Una llamada errónea de Manuel Cruz, me hizo colaborar con su colección “Descubrir la filosofía”. Se trataba de hacer accesibles a ciertos autores para un público general. El desafío me gustó. Así salieron “Rousseau: Y la política hizo a los hombres tal como son” y “Voltaire: La ironía contra el fanatismo”. Ambos títulos han circulado por los kioskos de medio mundo y se han traducido a diversos idiomas como el portugués, griego moderno e italiano entre muchos otros. He tenido la fortuna de que mis escasas publicaciones encontraran una soberbia difusión.

Por diversas circunstancias, me correspondió idear algunas colecciones de libros académicos, entre las que se cuentan “Theoria y práctica”, “EidÉtica”, “Moral, Ciencia y Sociedad” o “Clásicos del pensamiento europeo”, todo ello en colaboración con mis colegas del Instituto Concha Roldán y Txetxu Ausín.  En lo tocante a revistas, hace diez años cofundé “Con-Textos Kantianos”, una revista internacional que se publica en seis lenguas gracias a quien ideó la revista conmigo y ha conseguido que la UCM asuma su gestión editorial, llevada a cabo muy artesanalmente durante los primeros números. En esas páginas me hicieron una entrevista con motivo de mi sexagésimo aniversario.

A la revista “Isegoria” le he dedicado buena parte de mi trayectoria profesional, formando parte de su equipo editorial durante sesenta y nueve números, hasta verme despedido con cajas destempladas por parte de quien regenta la Editorial CSIC. Otro golpe de fortuna, pues no puedo dejar de comparar este quehacer con otras épocas en donde brillaban por su ausencia unas normativas y unos protocolos que dejan en muy segundo lugar lo importante. Fue una fiesta colaborar estrechamente con Javier Muguerza, Victoria Garrido, Francisco Maseda, Concha Roldán y Nuria Sánchez Madrid, junto a quienes fueron integrando sucesivos Consejos de Redacción donde las decisiones eran tomadas tras complejos procesos deliberativos y no a golpe de algoritmo.
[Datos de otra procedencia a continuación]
(** C10, as stated, fails: with an empty system message before the user
    message "hi", the prompt written to the CLI is "hi", not the empty
    content followed by two line feeds and "hi". *)
Lemma empty_system_message_counterexample :
  hasUserMessage [system ""; user "hi"]
  /\ spawned (snd (generateClaudeCodeText (answers "ok") [system ""; user "hi"] start))
     <> [promptAsClaimed [system ""; user "hi"]].
Proof.
  split.
  - exists (user "hi"). split; [ right; left; reflexivity | reflexivity ].
  - vm_compute. intros H. discriminate H.
Qed.

(** C10, amended: when the messages are [pre], then a user message, then
    messages none of which is a user message, exactly one prompt is
    written to the CLI: the content of the first system message, when
    there is one and its content is not empty, followed by two line feeds
    and the content of that last user message, and the content of that
    last user message alone otherwise.  The user messages of [pre] have
    no part in it. *)
Theorem prompt_sent_to_cli cli pre lastUser post w :
  role lastUser = "user" ->
  (forall m, In m post -> role m <> "user") ->
  spawned (snd (generateClaudeCodeText cli (pre ++ lastUser :: post) w))
  = promptAsBuilt (find isSystem (pre ++ lastUser :: post)) lastUser :: spawned w.
Proof.
  intros Hl Hpost. rewrite generateClaudeCodeText_unfold. cbv zeta.
  rewrite (promptContent_split _ _ _ Hl Hpost).
  rewrite runCli_spawned. reflexivity.
Qed.

Lemma prompt_sent_to_cli_witness :
  role (user "second") = "user"
  /\ (forall m, In m [{| role := "assistant"; content := "noted" |}] ->
                role m <> "user")
  /\ spawned (snd (generateClaudeCodeText (answers "ok")
                     ([user "first"; system "S"]
                        ++ user "second"
                        :: [{| role := "assistant"; content := "noted" |}])
                     start))
     = [("S" ++ newlines ++ "second")%string].
Proof.
  assert (Hpost : forall m, In m [{| role := "assistant"; content := "noted" |}] ->
                            role m <> "user").
  { intros m [Hm | []]. subst m. discriminate. }
  split; [ reflexivity | ].
  split; [ exact Hpost | ].
  exact (prompt_sent_to_cli (answers "ok") [user "first"; system "S"]
           (user "second") _ start eq_refl Hpost).
Defined.

End ClaudeCodeFacts.

(** * Properties of the unified AI service *)

Module ServiceFacts.

Import Service Examples.
Open Scope list_scope.

Section Traces.

Context {Session : Type}.
Variable E : Env Session.
Variable session : Session.
Variable projectRoot : option string.

Lemma rolesTried_app (a b : World) :
  rolesTried (a ++ b) = rolesTried b ++ rolesTried a.
Proof.
  induction a as [| e a IH]; simpl.
  - rewrite app_nil_r. reflexivity.
  - destruct e; try exact IH. rewrite IH, app_assoc. reflexivity.
Qed.

Lemma credentialQueries_app (a b : World) :
  credentialQueries (a ++ b) = credentialQueries a ++ credentialQueries b.
Proof.
  induction a as [| e a IH]; simpl; [ reflexivity | ].
  destruct e; simpl; rewrite ?IH; reflexivity.
Qed.

Lemma providersInvoked_app (a b : World) :
  providersInvoked (a ++ b) = providersInvoked a ++ providersInvoked b.
Proof.
  induction a as [| e a IH]; simpl; [ reflexivity | ].
  destruct e; simpl; rewrite ?IH; reflexivity.
Qed.

Lemma replies_app (a b old : World) :
  replies E (a ++ b) old = replies E a (b ++ old) ++ replies E b old.
Proof.
  induction a as [| e a IH]; simpl; [ reflexivity | ].
  destruct e; simpl; rewrite ?IH, <- ?app_assoc; reflexivity.
Qed.
Lemma reingest_overwrites_witness :
  (∃ values1,
     records_with_id stub_run.2 "Madrid"
     = [("Madrid", (values1, snapshot (PInt 15) (PInt 10)))]) ∧
  (∃ values2,
     records_with_id stub_rerun.2 "Madrid"
     = [("Madrid", (values2, snapshot (PInt 18) (PInt 22)))]).
Proof.
  refine (reingest_overwrites (stub_world (PInt 15) (PInt 10))
            (stub_world (PInt 18) (PInt 22)) main_cities main_cities
            stub_model stub_model (stub_index 0.9) stub_run.2 stub_rerun.2
            stub_weather_data stub_weather_data_later
            "Madrid" 40.42%float (-3.70)%float 40.42%float (-3.70)%float
            (PInt 15) (PInt 10) (PInt 18) (PInt 22)
            main_cities_NoDup main_cities_NoDup stub_run_returns _ eq_refl
            stub_rerun_returns _ eq_refl); by left.
Defined.

(** C8: end to end.  Madrid alone is ingested, its fetch returning
    temperature 15 and wind speed 10; the prompt "weather in madrid" then
    has Madrid as top match with score 0.9.  The answer of [query_weather]
    is the weather text for Madrid, and it contains "Madrid", "15" and
    "10". *)
Theorem madrid_end_to_end (w : World)
    (embedding_model : SentenceTransformer) (index : Index)
    (weather_data : dict) (index' : Index) (vector : list float)
    (best : ScoredVector) (rest : list ScoredVector) :
  get_current_weather w "Madrid" 40.42 (-3.70)
  = Ok (PDict [("temperature", PInt 15); ("wind_speed", PInt 10)]) →
  fetch_and_store_weather_data w [("Madrid", (40.42, -3.70)%float)] embedding_model index
  = (Ok weather_data, index') →
  encode embedding_model ["weather in madrid"] !! 0%nat = Some vector →
  matches (query index' (tolist vector) 1 true) = best :: rest →
  match_id best = "Madrid" →
  match_score best = 0.9%float →
  ∃ answer,
    query_weather w "weather in madrid" embedding_model index' = Ok answer ∧
    answer = weather_message "Madrid" "15" "10" ∧
    contains answer "Madrid" ∧ contains answer "15" ∧ contains answer "10".
Proof.
  intros Hfetch Hrun Hvector Hmatches Hid Hscore.
  destruct (query_best_match _ _ _ _ _ Hmatches) as (values & metadata & Hrec & Hmetadata).
  assert (NoDup (keys [("Madrid", (40.42, -3.70)%float)])) as Hnodup
    by (by apply (bool_decide_unpack _)).
  destruct (fetch_and_store_success _ _ _ _ _ _ "Madrid" _ _ _ _ Hnodup Hrun
              ltac:(by left) Hfetch) as (j & row & _ & _ & _ & Hindex & _).
  rewrite Hid, Hindex in Hrec. injection Hrec as <- <-.
  exists (weather_message "Madrid" "15" "10"). split_and!.
  - rewrite (query_weather_confident w _ _ _ _ _ _ _ Hvector Hmatches Hmetadata).
    + by rewrite Hid.
    + by rewrite Hscore.
  - done.
  - apply weather_message_contains.
  - apply weather_message_contains.
  - apply weather_message_contains.
Qed.

Lemma madrid_end_to_end_witness :
  ∃ answer,
    query_weather (stub_world (PInt 15) (PInt 10)) "weather in madrid"
      stub_model (madrid_run 0.9).2 = Ok answer ∧
    answer = weather_message "Madrid" "15" "10" ∧
    contains answer "Madrid" ∧ contains answer "15" ∧ contains answer "10".
Proof.
  exact (madrid_end_to_end (stub_world (PInt 15) (PInt 10)) stub_model
           (stub_index 0.9) _ (madrid_run 0.9).2 (stub_row "weather in madrid")
           (madrid_match 0.9) [] eq_refl (madrid_run_returns 0.9) eq_refl
           (madrid_query 0.9) eq_refl eq_refl).
Defined.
El confinamiento de la pandemia me hizo colaborar con “The Conversation” y la editorial Logos de Berlín ha publicado sendos libros con mis primeros artículos. También comencé a escribir artículos de prensa, que ya superan com creces el medio millar, contando mis colaboraciones con el Diario Vasco y Nueva Tribuna, medio que por cierto me acredita en la Berlinale y el Zinemaldi. Porque lo cierto es que soy un cinéfilo que gana su vida con la filosofía, justo al contrario de lo que sucede con Fernando Trueba, un auténtico filósofo metido a cineasta.

En esta vida lo único que cuenta son los afectos genuinos y no hay mejor fortuna que conservarlos a lo largo de los años

En suma, debo aconsejar creer que a uno le acompaña la buena suerte. Ayuda cuando menos a tener una memoria selectiva que recuerda los episodios más gratos y tiende a olvidar las cuestiones más traumáticas, un mecanismo que contribuye a nuestra supervivencia, como muestra sin ir más lejos el trato que dispensamos a la pandemia. No se trata de sepultar los recuerdos desagradables, pero de poco vale recrearse con ellos.

Confieso que he disfrutado de la vida e incluso he sabido dar el pego en la esfera profesional, cobrando fama de ser bastante trabajador, cosa que no suscribo, porque la intuición siempre ha predominado sobre mi memoria y he salido del paso sin acometer grandes empeños tremendamente laboriosos, como hace tanta gente a la que admiro por ello.

En esta vida lo único que cuenta son los afectos genuinos y no hay mejor fortuna que conservarlos a lo largo de los años. Las auténticas amistades logran superar todas las pruebas y el cariño es lo que confiere pleno sentido a esta vida. Los éxitos de cualquier tipo son más o menos transitorios. Los apostatas no creemos que Dios es amor. Más bien pensamos que amar en un sentido absolutamente amplio y polifacético es la característica más divina del ser humano.